Exercise>
In the records below, some lines contain the word "split". Copy each of them.

[Stored items from a collection]
*** Block opens ***
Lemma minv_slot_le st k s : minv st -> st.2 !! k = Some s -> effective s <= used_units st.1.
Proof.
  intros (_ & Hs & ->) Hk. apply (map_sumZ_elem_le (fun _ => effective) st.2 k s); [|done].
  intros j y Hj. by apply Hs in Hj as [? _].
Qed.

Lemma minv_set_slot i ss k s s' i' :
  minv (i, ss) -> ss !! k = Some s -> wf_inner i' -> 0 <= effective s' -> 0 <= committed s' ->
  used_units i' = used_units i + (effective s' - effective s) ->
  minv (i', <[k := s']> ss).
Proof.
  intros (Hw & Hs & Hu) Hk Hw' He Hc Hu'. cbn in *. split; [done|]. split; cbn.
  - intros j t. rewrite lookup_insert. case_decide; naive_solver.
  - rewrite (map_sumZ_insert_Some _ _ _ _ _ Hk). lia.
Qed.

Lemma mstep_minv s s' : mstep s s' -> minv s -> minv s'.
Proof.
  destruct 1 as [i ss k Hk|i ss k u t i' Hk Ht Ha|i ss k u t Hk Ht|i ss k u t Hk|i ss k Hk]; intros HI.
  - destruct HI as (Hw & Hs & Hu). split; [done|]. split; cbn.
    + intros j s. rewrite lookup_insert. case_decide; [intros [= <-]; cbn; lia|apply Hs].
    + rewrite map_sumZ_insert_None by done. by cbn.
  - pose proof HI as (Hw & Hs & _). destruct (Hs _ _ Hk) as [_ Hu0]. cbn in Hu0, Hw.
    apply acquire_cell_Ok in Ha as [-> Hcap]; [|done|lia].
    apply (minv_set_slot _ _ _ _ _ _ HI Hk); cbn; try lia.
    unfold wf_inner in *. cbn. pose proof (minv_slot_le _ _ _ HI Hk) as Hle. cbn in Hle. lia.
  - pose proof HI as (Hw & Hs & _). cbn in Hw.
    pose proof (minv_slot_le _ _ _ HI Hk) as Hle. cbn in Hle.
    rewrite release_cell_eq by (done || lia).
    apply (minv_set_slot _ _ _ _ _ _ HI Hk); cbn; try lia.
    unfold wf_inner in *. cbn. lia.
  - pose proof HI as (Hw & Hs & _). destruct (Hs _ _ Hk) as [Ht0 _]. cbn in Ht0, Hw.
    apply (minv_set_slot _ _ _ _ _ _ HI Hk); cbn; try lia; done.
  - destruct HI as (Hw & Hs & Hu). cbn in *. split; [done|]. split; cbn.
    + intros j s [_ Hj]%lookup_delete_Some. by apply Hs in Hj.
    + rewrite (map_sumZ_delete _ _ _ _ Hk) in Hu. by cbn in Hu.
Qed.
*** Block closes ***
Solution to this task>
  intros (Hw & Hs & Hu) Hk Hw' He Hc Hu'. cbn in *. split; [done|]. split; cbn.
  - destruct HI as (Hw & Hs & Hu). split; [done|]. split; cbn.
  - destruct HI as (Hw & Hs & Hu). cbn in *. split; [done|]. split; cbn.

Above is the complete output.